In 2023, researchers at the University of Science and Technology of China demonstrated factoring a 2048-bit integer using a quantum annealing approach, though the result was disputed and the methodology does not scale directly to universal quantum computing. In 2024, Google announced its Willow chip had achieved a benchmark computation that would take classical computers 10 septillion years. IBM’s roadmap targets 100,000 physical qubits by 2033. The trajectory is not linear, but it is not stalled either.
HARVEST NOW, DECRYPT LATER
Here is the problem that most public discourse about quantum computing has not adequately confronted: the threat is not only future. It is already partially present.
A strategy known in the security community as ‘harvest now, decrypt later’ — or HNDL — proceeds as follows. An adversary with sufficient resources intercepts and stores encrypted communications today. The communications are currently unreadable. In ten, fifteen, twenty years, when a cryptographically relevant quantum computer exists, the adversary decrypts the archive. Everything that was private in 2025 becomes readable in 2040.
The US National Security Agency has been warning about this since at least 2015. In 2022, the White House issued a National Security Memorandum directing federal agencies to begin the migration to post-quantum cryptographic standards. In 2024, NIST — the National Institute of Standards and Technology — finalised the first set of post-quantum cryptographic algorithms, including CRYSTALS-Kyber and CRYSTALS-Dilithium, after a six-year evaluation process.
The algorithms exist. The standards are published.
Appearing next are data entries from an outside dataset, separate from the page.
(** * Zoom recording cloud backup: a shallow embedding

    The development follows the four Python sources:

    - [utils/zoom.py]: [ZoomClient.per_delta], [ZoomClient.list_recordings],
      [RecordingFiles], [ZoomRecording];
    - [utils/file_io.py]: [update_meeting_json_file];
    - [utils/msgraph_utils.py]: [upload_large_file];
    - [zoom-recording-cloud-backup.py]: [format_filename],
      [download_recording], the ledger fallback and the per-file part of
      [main], and the [__main__] block.

    Conventions.  Python values that come from JSON are terms of [json];
    a Python [dict] is an association list in insertion order with the
    update discipline of [dict_set].  A [datetime] is an integer count of
    microseconds (the year-9999 ceiling of Python's [datetime] is not
    part of the model), a [timedelta] likewise.  Strings are byte
    strings; [str.lower] and [str.title] are given on the ASCII letters.
    Code that performs effects is written in a state-and-exception monad
    over an explicit world; what the network, the disk and the remote
    drive answer is an input of the model. *)

From Stdlib Require Import ZArith Lia String Ascii List Bool.
From stdpp Require Import base option list strings gmap sets pretty.

Set Warnings "-register-all".

Open Scope string_scope.
Open Scope list_scope.
Open Scope Z_scope.

(* ------------------------------------------------------------------ *)
(** * Python values *)
(* ------------------------------------------------------------------ *)

(** Exceptions that the modelled code can raise or let through. *)
Inductive exn : Type :=
| TypeError
| AttributeError
| KeyError (key : string)
| UnboundLocalError
| FileNotFoundError
| IsADirectoryError
| JSONDecodeError
| OSError
| ConnectTimeout
| ReadTimeout
| APIError (response_status_code : Z)
| OtherException (name : string).

Inductive result (A : Type) : Type :=
| Ok (a : A)
| Raise (e : exn).
Arguments Ok {A} a.
Arguments Raise {A} e.

(** Values produced by [json.load] / [response.json()]. *)
Inductive json : Type :=
| JNull
| JBool (b : bool)
| JNum (n : Z)
| JStr (s : string)
| JArr (items : list json)
| JObj (fields : list (string * json)).

(** A Python [dict] with string keys, in insertion order. *)
Definition dict : Type := list (string * json).

Fixpoint dict_get (k : string) (d : dict) : option json :=
  match d with
  | [] => None
  | (k', v) :: rest => if String.eqb k k' then Some v else dict_get k rest
  end.

(** [d[k] = v]: overwrite in place when the key exists, append otherwise. *)
Fixpoint dict_set (k : string) (v : json) (d : dict) : dict :=
  match d with
  | [] => [(k, v)]
  | (k', v') :: rest =>
      if String.eqb k k' then (k, v) :: rest else (k', v') :: dict_set k v rest
  end.

(** [d.update(m)]. *)
Definition dict_update (d m : dict) : dict :=
  fold_left (fun acc kv => dict_set (fst kv) (snd kv) acc) m d.

Definition dict_keys (d : dict) : list string := map fst d.

(** [k in d]. *)
Definition dict_mem (k : string) (d : dict) : bool :=
  match dict_get k d with Some _ => true | None => false end.

(** [d.get(k, default)]. *)
Definition py_get (d : dict) (k : string) (default : json) : json :=
  match dict_get k d with Some v => v | None => default end.

(** [v == "literal"] for a JSON value [v]. *)
Definition eq_str (v : json) (s : string) : bool :=
  match v with JStr t => String.eqb t s | _ => false end.

(* ------------------------------------------------------------------ *)
(** * Strings: the [str] methods the program calls *)
(* ------------------------------------------------------------------ *)

Definition is_upper (c : ascii) : bool :=
  let n := nat_of_ascii c in (Nat.leb 65 n && Nat.leb n 90)%bool.
Definition is_lower (c : ascii) : bool :=
  let n := nat_of_ascii c in (Nat.leb 97 n && Nat.leb n 122)%bool.
Definition is_cased (c : ascii) : bool := (is_upper c || is_lower c)%bool.

Definition lower_char (c : ascii) : ascii :=
  if is_upper c then ascii_of_nat (nat_of_ascii c + 32) else c.
Definition upper_char (c : ascii) : ascii :=
  if is_lower c then ascii_of_nat (nat_of_ascii c - 32) else c.

Fixpoint map_string (f : ascii -> ascii) (s : string) : string :=
  match s with
  | EmptyString => EmptyString
  | String c rest => String (f c) (map_string f rest)
  end.

Fixpoint filter_string (keep : ascii -> bool) (s : string) : string :=
  match s with
  | EmptyString => EmptyString
  | String c rest =>
      if keep c then String c (filter_string keep rest)
      else filter_string keep rest
  end.

(** [s.lower()]. *)
Definition lower (s : string) : string := map_string lower_char s.

(** [s.replace(a, b)] for one-character [a] and [b]. *)
Definition replace_char (a b : ascii) (s : string) : string :=
  map_string (fun c => if Ascii.eqb c a then b else c) s.

(** [s.title()]: a cased character is upper-cased when the previous
    character is not cased, lower-cased otherwise. *)
Fixpoint title_from (prev_cased : bool) (s : string) : string :=
  match s with
  | EmptyString => EmptyString
  | String c rest =>
      String (if prev_cased then lower_char c else upper_char c)
             (title_from (is_cased c) rest)
  end.
Definition title (s : string) : string := title_from false s.

(** Membership of a character in a string. *)
Fixpoint char_in (c : ascii) (s : string) : bool :=
  match s with
  | EmptyString => false
  | String c' rest => (Ascii.eqb c c' || char_in c rest)%bool
  end.

(* ------------------------------------------------------------------ *)
(** * [ZoomClient.per_delta] (utils/zoom.py) *)
(* ------------------------------------------------------------------ *)

(** A [datetime], and a [timedelta], in microseconds. *)
Definition datetime : Type := Z.
Definition timedelta : Type := Z.

Definition days (n : Z) : timedelta := n * 86400 * 1000000.

(** The generator, run to completion.  One unit of fuel is spent per
    [yield]; [None] means the fuel ran out before [curr < end] became
    false. *)
Fixpoint per_delta_fuel (fuel : nat) (curr end_ : datetime) (delta : timedelta)
  : option (list (datetime * datetime)) :=
  if curr <? end_ then
    match fuel with
    | O => None
    | S fuel' =>
        match per_delta_fuel fuel' (curr + delta) end_ delta with
        | Some rest => Some ((curr, Z.min (curr + delta) end_) :: rest)
        | None => None
        end
    end
  else Some [].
The migration has, in principle, begun.
In practice, most organisations have not started.
THE INFRASTRUCTURE PROBLEM
Cryptographic transitions are historically among the slowest and most painful processes in technology. The migration from SHA-1 to SHA-256 took over a decade and was still incomplete in some systems years after SHA-1 was formally deprecated. The transition from TLS 1.0 to TLS 1.2 stretched across nearly the same timeframe. These are relatively minor upgrades within the same cryptographic paradigm.
Post-quantum migration is a paradigm change. It requires updating not just software libraries but hardware security modules, smartcards, embedded systems in critical infrastructure, and protocols baked into devices with multi-decade operational lifespans. The power grid. Industrial control systems. Aviation. Medical devices. Many of these systems run cryptographic implementations that were never designed to be updated.
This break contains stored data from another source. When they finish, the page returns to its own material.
(** ** Coverage of the lines when the loop exits *)

Section Coverage.
Variables chunk_size chunk_overlap : Z.
Variable d : Document.
Variable lines : list string.
Hypothesis no_start : metadata d !! "start_line" = None.
Hypothesis no_end : metadata d !! "end_line" = None.

Lemma make_chunk_covers s cur n :
  (s + 1 <= n <= s + Z.of_nat (length cur))%Z -> covers (make_chunk d s cur) n.
Proof.
  intros Hn. exists (s + 1)%Z, (s + Z.of_nat (length cur))%Z.
  by rewrite make_chunk_start, make_chunk_end, no_start, no_end.
Qed.

Lemma covered_body out0 st line :
  loop_inv chunk_size d lines out0 st -> covered_below st ->
  covered_below (while_body chunk_size chunk_overlap d st line).
Proof.
  intros [Hs Hi _ _ _ _] Hcov. unfold while_body.
  destruct (_ && _); intros n Hn; simpl in *.
  - destruct (Z_le_gt_dec n (start_line_idx st)) as [Hle|Hgt].
    + destruct (Hcov n ltac:(lia)) as (c & Hc & Hcn).
      exists c. split; [|done]. apply elem_of_app. by left.
    + exists (make_chunk d (start_line_idx st) (current st)).
      split; [apply elem_of_app; right; by apply list_elem_of_singleton|].
      apply make_chunk_covers. lia.
  - by apply Hcov.
Qed.

Lemma covered_run out0 k : forall st,
  loop_inv chunk_size d lines out0 st -> covered_below st ->
  covered_below (run chunk_size chunk_overlap k d lines st).
Proof.
  induction k as [|k IH]; intros st Hinv Hcov; simpl; [done|].
  destruct (lines !! i st) as [line|] eqn:Hline; [|done].
  apply IH; [by apply inv_body | by eapply covered_body].
Qed.

Lemma covered_flush out0 st n :
  loop_inv chunk_size d lines out0 st -> covered_below st ->
  lines !! i st = None ->
  (1 <= n <= Z.of_nat (length lines))%Z ->
  exists c, c ∈ flush d st /\ covers c n.
Proof.
  intros [Hs Hi [_ Hle] _ _ _] Hcov Hexit Hn.
  apply lookup_ge_None_1 in Hexit.
  assert (Z.of_nat (length lines) = start_line_idx st + Z.of_nat (length (current st)))%Z
    as Hall by lia.
  unfold flush.
  destruct (Z_le_gt_dec n (start_line_idx st)) as [Hle'|Hgt].
  - destruct (Hcov n ltac:(lia)) as (c & Hc & Hcn). exists c. split; [|done].
    destruct (current st); [done|]. apply elem_of_app. by left.
  - destruct (current st) as [|l cur] eqn:E; [simpl in Hall; lia|].
    exists (make_chunk d (start_line_idx st) (l :: cur)).
    split; [apply elem_of_app; right; by apply list_elem_of_singleton|].
    apply make_chunk_covers. lia.
Qed.

End Coverage.

(** Whenever the loop exits, the chunks cover every line of the content. *)
Lemma coverage_when_split_returns (chunk_size chunk_overlap : Z) (d : Document) fuel res :
  metadata d !! "start_line" = None ->
  metadata d !! "end_line" = None ->
  split_documents chunk_size chunk_overlap fuel [d] = Some res ->
  forall n, (1 <= n <= Z.of_nat (length (splitlines (page_content d))))%Z ->
    exists c, c ∈ res /\ covers c n.
Proof.
  intros Hs He Hres n Hn.
  apply split_documents_single in Hres as (st & Hloop & ->).
  apply while_loop_run in Hloop as [-> Hexit].
  pose proof (inv_init chunk_size d (splitlines (page_content d)) []) as Hinit.
  eapply covered_flush; eauto.
  - by apply inv_run.
  - eapply covered_run; eauto. intros m Hm. simpl in Hm. lia.
Qed.

(** Empty content has no lines and yields no chunk, whatever the fuel. *)
Lemma split_empty (chunk_size chunk_overlap : Z) (d : Document) fuel :
  page_content d = EmptyString ->
  split_documents chunk_size chunk_overlap fuel [d] = Some [].
Proof.
  intros H. unfold split_documents, split_documents_from, split_document.
  rewrite H. by destruct fuel.
Qed.

(** ** Sufficient conditions for the loop to exit *)

(** Without overlap the buffer is emptied at every close, so the loop
    exits after at most two iterations per line. *)
Lemma overlap_of_nonpositive chunk_overlap cur :
  (chunk_overlap <= 0)%Z -> overlap_of chunk_overlap cur = [].
Proof.
  intros H. unfold overlap_of. destruct (rev cur); simpl; [done|].
  by replace (0 <? chunk_overlap)%Z with false by (symmetry; apply Z.ltb_ge; lia).
Qed.
(** * validate-form-ts: a shallow embedding of [src/validation.ts]

    The library builds per-field validation descriptors with a fluent,
    self-mutating builder and runs a schema of descriptors against a data
    object.  The descriptors are JavaScript objects that are mutated in
    place and may share sub-objects, so the embedding keeps an explicit
    store of objects and threads it through a small state-and-exception
    monad.  JavaScript values, strings, [Map]s and the [Date] built-ins
    the source calls are modelled first. *)

From Stdlib Require Import ZArith String Ascii List Bool Lia PrimFloat.
From stdpp Require Import base option list strings gmap.

#[local] Set Warnings "-register-all".

Local Open Scope string_scope.
Local Open Scope Z_scope.

(** ** Strings

    Strings are sequences of ASCII characters.  The three string built-ins
    the source uses are [String.prototype.replaceAll] (with one-character
    pattern and replacement, as in [replaceAll("_", " ")]),
    [String.prototype.trim] and lodash's [capitalize].  Case conversion and
    white space are those of the ASCII range. *)

Module JsString.

Definition isWhiteSpace (c : ascii) : bool :=
  let n := nat_of_ascii c in
  ((9 <=? n)%nat && (n <=? 13)%nat) || (n =? 32)%nat.

Definition toLowerChar (c : ascii) : ascii :=
  let n := nat_of_ascii c in
  if ((65 <=? n)%nat && (n <=? 90)%nat) then ascii_of_nat (n + 32) else c.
A 2023 survey by the Ponemon Institute found that 61% of organisations had not yet begun assessing their cryptographic inventory — the first step in any migration. A separate study by ISACA found that fewer than 25% of cybersecurity professionals felt their organisation had adequate plans for post-quantum security.
The padlock is still working. The locksmith is a decade away. And most of us haven’t started making new keys.
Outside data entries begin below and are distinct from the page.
(** * YYC3 Python SDK client: session, login and request dispatch

    A shallow embedding of [examples/python-sdk/index.py].  The client object,
    the transport log and the console are threaded through a state and
    exception monad; a coroutine that talks to the server is split at its one
    suspension point (the moment the request is handed to the transport), so
    that [asyncio.gather] can be run under an arbitrary completion order. *)

From Stdlib Require Import ZArith Floats.
From stdpp Require Import gmap strings list fin_maps pretty.

Set Warnings "-register-all".

(** ** Decoded JSON bodies

    What [response.json()] hands back: [None], [bool], [int], [float], [str],
    [list] and [dict] with string keys. *)

Inductive json : Type :=
| JNull
| JBool (b : bool)
| JInt (z : Z)
| JFloat (f : float)
| JStr (s : string)
| JArr (l : list json)
| JObj (m : gmap string json).

(** ** The Python runtime as far as the client relies on it *)

Inductive exn : Type :=
| Exception (msg : string)      (* [raise Exception(msg)] *)
| AttributeError (attr : string)(* attribute looked up on an object lacking it *)
| KeyError (key : string)       (* [d[key]] on a dict without [key] *)
| TypeError                     (* subscripting something that is not a dict *)
| RuntimeError (msg : string)   (* aiohttp: request on a closed session *)
| ClientConnectionError         (* aiohttp: the transport failed *)
| ContentTypeError              (* aiohttp: body is not served as JSON *)
| JSONDecodeError.              (* json: body is not well-formed JSON *)

Inductive result (A : Type) : Type :=
| Ok (a : A)
| Raise (e : exn).
Arguments Ok {A} a.
Arguments Raise {A} e.

Module Py.

(** Truth value testing, as [if x:] and [x or y] perform it. *)
Definition truthy (v : json) : bool :=
  match v with
  | JNull => false
  | JBool b => b
  | JInt z => negb (z =? 0)%Z
  | JFloat f => negb (PrimFloat.eqb f 0%float)
  | JStr s => negb (String.eqb s "")
  | JArr l => negb (bool_decide (l = []))
  | JObj m => negb (bool_decide (m = ∅))
  end.

(** [d.get(key)]: only a dict has the method; a missing key gives [None]. *)
Definition get (d : json) (key : string) : result json :=
  match d with
  | JObj m => Ok (default JNull (m !! key))
  | _ => Raise (AttributeError "get")
  end.

(** [d[key]] with a string key. *)
Definition getitem (d : json) (key : string) : result json :=
  match d with
  | JObj m =>
      match m !! key with
      | Some v => Ok v
      | None => Raise (KeyError key)
      end
  | _ => Raise TypeError
  end.

(** [xs or []] for an optional list argument. *)
Definition or_list {A} (xs : option (list A)) : list A :=
  match xs with
  | Some (x :: l) => x :: l
  | _ => []
  end.

(** [d or {}] for an optional dict argument. *)
Definition or_dict (d : option (gmap string json)) : gmap string json :=
  match d with
  | Some m => if bool_decide (m = ∅) then ∅ else m
  | None => ∅
  end.

Section Str.
(** [repr] of floats and containers is the interpreter's business. *)
Variable repr : json -> string.

(** [str(v)], which is what an f-string field [{v}] expands to. *)
Definition str (v : json) : string :=
  match v with
  | JNull => "None"
  | JBool true => "True"
  | JBool false => "False"
  | JInt z => pretty z
  | JStr s => s
  | JFloat _ | JArr _ | JObj _ => repr v
  end.
End Str.

End Py.

(** ** The transport (aiohttp) *)

Inductive verb : Type := GET | POST.

Record request : Type := Request {
  method : verb;
  url : string;
  headers : option (gmap string string);  (* the [headers=] keyword, if given *)
  payload : option json                   (* the [json=] keyword, if given *)
}.

Inductive body : Type :=
| NotJsonType        (* Content-Type other than JSON *)
| Malformed          (* JSON content type, text that does not parse *)
| Json (data : json).

Record response : Type := Response {
  status : Z;
  content : body
}.

Inductive reply : Type :=
| Unreachable                   (* connection refused, reset, DNS failure *)
| Answer (r : response).

Record ClientSession : Type := { closed : bool }.

(** [ClientSession.close] does its work once; afterwards it is a no-op. *)
Definition ClientSession_close (cs : ClientSession) : ClientSession :=
  if closed cs then cs else {| closed := true |}.

(** ** Client object and program state *)

Record YYC3Client : Type := {
  base_url : string;
  token : json;                         (* [None] until a login stores one *)
  session : option ClientSession
}.

Record state : Type := {
  self : YYC3Client;
  sent : list request;                  (* requests handed to the transport *)
  stdout : list string                  (* lines printed, oldest first *)
}.

(** State and exception monad: an exception keeps the effects made so far. *)
Definition M (A : Type) : Type := state -> result A * state.

Definition ret {A} (a : A) : M A := fun s => (Ok a, s).

Definition bind {A B} (m : M A) (k : A -> M B) : M B :=
  fun s =>
    match m s with
    | (Ok a, s') => k a s'
    | (Raise e, s') => (Raise e, s')
    end.

Definition raise {A} (e : exn) : M A := fun s => (Raise e, s).

Definition lift {A} (r : result A) : M A := fun s => (r, s).

Declare Scope py_scope.
Delimit Scope py_scope with py.
Notation "'let!' x ':=' m 'in' k" := (bind m (fun x => k))
  (at level 10, x name, m at level 100, k at level 200) : py_scope.
Notation "m ';;' k" := (bind m (fun _ => k))
  (at level 100, k at level 200, right associativity) : py_scope.
Open Scope py_scope.

Definition get_self : M YYC3Client := fun s => (Ok (self s), s).

Definition set_token (t : json) : M unit :=
  fun s =>
    (Ok tt,
     {| self := {| base_url := base_url (self s);
                   token := t;
                   session := session (self s) |};
        sent := sent s;
        stdout := stdout s |}).

Definition set_session (cs : option ClientSession) : M unit :=
  fun s =>
    (Ok tt,
     {| self := {| base_url := base_url (self s);
                   token := token (self s);
                   session := cs |};
        sent := sent s;
        stdout := stdout s |}).

Definition print (line : string) : M unit :=
  fun s =>
    (Ok tt, {| self := self s; sent := sent s; stdout := stdout s ++ [line] |}).

(** ** Coroutines

    Every method of the client awaits the network exactly once, inside
    [async with self.session.post(...)] or [.get(...)].  [send] runs the
    method up to the point where the request has been handed to the
    transport; [recv] resumes it with what came back. *)

Record coroutine (A : Type) : Type := {
  send : M reply;
  recv : reply -> M A
}.
Arguments send {A} c.
Arguments recv {A} c.

(** [await co] with nothing else scheduled in between. *)
Definition await {A} (co : coroutine A) : M A :=
  let! r := send co in recv co r.

(** Entering [async with ... as response:] once the reply is in. *)
Definition arrive {A} (k : response -> M A) (r : reply) : M A :=
  match r with
  | Unreachable => raise ClientConnectionError
  | Answer resp => k resp
  end.

(** [await response.json()] *)
Definition response_json (resp : response) : M json :=
  match content resp with
  | NotJsonType => raise ContentTypeError
  | Malformed => raise JSONDecodeError
  | Json data => ret data
  end.

Definition attr_of (v : verb) : string :=
  match v with GET => "get" | POST => "post" end.

Section Client.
There is a version of this story that ends well. NIST publishes the standards. Governments mandate migration timelines. The technology industry implements them. Quantum computers arrive to find that critical infrastructure has already moved on. This is the outcome everyone in the security community is working toward.
But there is another version. In it, the timeline compresses faster than expected — as timelines in hardware development occasionally do. The migration, which was always going to be slow, turns out not to have started early enough. And the archive of harvested communications from the 2020s sits ready for decryption.
The lock that secures nearly everything we do online was designed in the 1970s, refined in the 1980s and 1990s, and has worked astonishingly well for 40 years. It is still working. What is changing is not the lock. It is the nature of what will eventually be able to pick it.
The question is not whether to replace it. The question is whether anyone in authority will move fast enough to matter.